With the door closed behind her, she was immediately into her partial-immersion frame, then standing on a virtual plain. Manipulating some floating icons, she called up diverse views and the results of sampling tests transmitted by some of Jerusalem’s drones. Translucent pillars of data appeared all around her, scrolling her requirements around themselves.

 

The worms living in the icy moonlet that now turned in her virtual sky created burrows similar to those delved by Dragon. Breaking open one icon, she caused a segment of the moon to disappear, and like a huge worm-eaten cheese it dropped closer for her inspection.

 

Even though information about these creatures was already on file, through a transmission made by the
Jack Ketch,
Mika still found them fascinating.
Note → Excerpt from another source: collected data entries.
Definition with_mu (l : RWMutex) (w : World) : World :=
  {| clock := clock w;
     mem := {| mu := l; items := items (mem w) |};
     logged := logged w |}.

Definition with_items (m : gmap string cachedItem) (w : World) : World :=
  {| clock := clock w;
     mem := {| mu := mu (mem w); items := m |};
     logged := logged w |}.

Definition with_logged (l : list string) (w : World) : World :=
  {| clock := clock w; mem := mem w; logged := l |}.

(** ** Primitive actions *)
Inductive Act : Type → Type :=
| Now : Act time.Time                         (* time.Now() *)
| Lock : Act unit                             (* c.mu.Lock() *)
| Unlock : Act unit                           (* c.mu.Unlock() *)
| RLock : Act unit                            (* c.mu.RLock() *)
| RUnlock : Act unit                          (* c.mu.RUnlock() *)
| MapGet (key : string) : Act (option cachedItem)     (* item, ok := c.items[key] *)
| MapSet (key : string) (item : cachedItem) : Act unit (* c.items[key] = item *)
| MapDelete (key : string) : Act unit         (* delete(c.items, key) *)
| MapMake : Act unit                          (* c.items = make(map[string]cachedItem) *)
| MapRange : Act (list string)                (* the keys, in the order range visits them *)
| Println (line : string) : Act unit          (* log.Println / log.Printf *)
| Panic (reason : string) : Act Empty_set.    (* panic(reason) *)

(** ** Programs: trees of actions *)
Inductive Prog (A : Type) : Type :=
| Ret (a : A)
| Vis {R : Type} (e : Act R) (k : R → Prog A).
Arguments Ret {A} a.
Arguments Vis {A R} e k.

Fixpoint bind {A B : Type} (p : Prog A) (f : A → Prog B) : Prog B :=
  match p with
  | Ret a => f a
  | Vis e k => Vis e (λ r, bind (k r) f)
  end.

#[export] Instance Prog_ret : MRet Prog := λ A a, Ret a.
#[export] Instance Prog_bind : MBind Prog := λ A B f p, bind p f.

Definition act {R : Type} (e : Act R) : Prog R := Vis e Ret.

(** [defer d] placed before [body]: [d] runs when [body] has finished. *)
Definition deferring {A : Type} (d : Prog unit) (body : Prog A) : Prog A :=
  r ← body; d;; Ret r.

(** [for _, x := range xs { body x }] over a slice of keys. *)
Fixpoint forEach {X : Type} (xs : list X) (body : X → Prog unit) : Prog unit :=
  match xs with
  | [] => Ret tt
  | x :: rest => body x;; forEach rest body
  end.

(** ** cache_impl.go *)

(** [func (ci cachedItem) isExpired() bool] *)
Definition isExpired (ci : cachedItem) : Prog bool :=
  if time.IsZero (expiration ci) then Ret false
  else now ← act Now; Ret (time.After now (expiration ci)).

(** [func (c *inMemoryCache) Delete(key string)] *)
Definition Delete (key : string) : Prog unit :=
  act Lock;;
  deferring (act Unlock)
    (act (MapDelete key)).

(** [func (c *inMemoryCache) Get(key string) (any, bool)] *)
Definition Get (key : string) : Prog (any * bool) :=
  act RLock;;
  r ← act (MapGet key);
  act RUnlock;;
  match r with
  | None => Ret (anyNil, false)
  | Some item =>
      e ← isExpired item;
      if e : bool then Delete key;; Ret (anyNil, false)
      else Ret (value item, true)
  end.

(** [func (c *inMemoryCache) SetWithTTL(key string, value any, ttl time.Duration)] *)
Definition SetWithTTL (key : string) (val : any) (ttl : time.Duration) : Prog unit :=
  act Lock;;
  deferring (act Unlock)
    (exp ← (if bool_decide (0 < ttl)
            then now ← act Now; Ret (time.Add now ttl)
            else Ret time.zero);
     act (MapSet key {| value := val; expiration := exp |})).

(** [func (c *inMemoryCache) Set(key string, value any)]
    ([Set] is a reserved word, hence the name). *)
Definition Set_ (key : string) (val : any) : Prog unit :=
  SetWithTTL key val 0.

(** [func (c *inMemoryCache) Clear()] *)
Definition Clear : Prog unit :=
  act Lock;;
  deferring (act Unlock)
    (act MapMake).

(** ** cache_worker.go *)

(** The test of the sweep loop:
    [!item.expiration.IsZero() && now.After(item.expiration)] *)
Definition sweepable (now : time.Time) (item : cachedItem) : bool :=
  negb (time.IsZero (expiration item)) && time.After now (expiration item).

(** The body of the range loop of [cleanupCache], at one key.  A key that
    is gone by the time the loop reaches it is not produced. *)
Definition sweepBody (now : time.Time) (key : string) : Prog unit :=
  r ← act (MapGet key);
  match r with
  | None => Ret tt
  | Some item =>
      if sweepable now item
      then act (MapDelete key);;
           act (Println ("Cache worker: deleted expired key: " +:+ key))
      else Ret tt
  end.

(** [func cleanupCache(cache Cache)].  The range loop visits the keys in
    the order [MapRange] hands out. *)
Definition cleanupCache (cache : Cache) : Prog unit :=
  match cache with
  | Cache_inMemoryCache =>
      now ← act Now;
      act Lock;;
      deferring (act Unlock)
        (keys ← act MapRange;
         forEach keys (sweepBody now))
  | _ =>
      act (Println "Cache worker: cache type is not *inMemoryCache, skipping cleanup")
  end.

(** The case a [select] of the worker loop takes. *)
Inductive selected : Type :=
| ctxDone      (* <-ctx.Done() *)
| stopCh       (* <-cfg.StopCh *)
| tickerC.     (* <-ticker.C *)

(** The [for { select { ... } }] loop, along the cases its selects take;
    when the list ends the loop is still waiting. *)
Fixpoint workerLoop (cache : Cache) (sel : list selected) : Prog unit :=
  match sel with
  | [] => Ret tt
  | ctxDone :: _ =>
      act (Println "Cache worker: context done, stopping worker")
  | stopCh :: _ =>
      act (Println "Cache worker: stop channel signaled, stopping worker")
  | tickerC :: rest =>
      cleanupCache cache;; workerLoop cache rest
  end.

(** [func StartCacheWorker(ctx context.Context, cfg CacheWorkerConfig)];
    [time.NewTicker] panics on a non-positive interval. *)
Definition StartCacheWorker (cache : Cache) (interval : time.Duration)
    (sel : list selected) : Prog unit :=
  if bool_decide (interval ≤ 0)
  then Vis (Panic "non-positive interval for NewTicker") (λ r, match r with end)
  else act (Println "Cache worker started");;
       workerLoop cache sel.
There was one aspect of them that was plainly similar to Dragon as it had once been on Aster Colora, where the human race had first encountered it: there seemed to be no supporting ecology for them. Mika could only hypothesize that the ecology of which they were a product had been destroyed or was somewhere far from here, and that begged many critical questions. Their lone survival made it unlikely they were just the primitive helminth survivors of some natural cataclysm or had been transported accidentally, therefore they must be very like Dragon in another respect. They must be the product of an ecology in the same way that a Golem android was the product of Earth’s. It was certain that they had not evolved naturally to their present state.

 

‘Fascinating, isn’t it,’ interjected Jerusalem, appearing beside her.

 

‘What is?’ Mika asked.

 

‘Life. But then what is life? Those worms grinding their way through spongy rock—are they life? Is Jain technology life? Am I?’

 

Ah, philosophy.
Mika didn’t bother to venture a reply.

 

Jerusalem went on relentlessly: ‘In terms of evolved life, those worms are neither one thing nor the other. They have evolved, yes, but prior to that minor change they were not the direct product of insensate evolution.’

 

‘Pardon?’

 

The floating metal head tilted, and a long helical molecule arched across the sky like some strange species of rainbow. ‘You have not yet noted the regularity of their genetic blueprint, the lack of equivalents to alleles and parasitic DNA?’

 

‘Yes, I saw that.’ Mika repressed her annoyance. She had discovered something, but it was irritating to learn Jerusalem had found it long before her.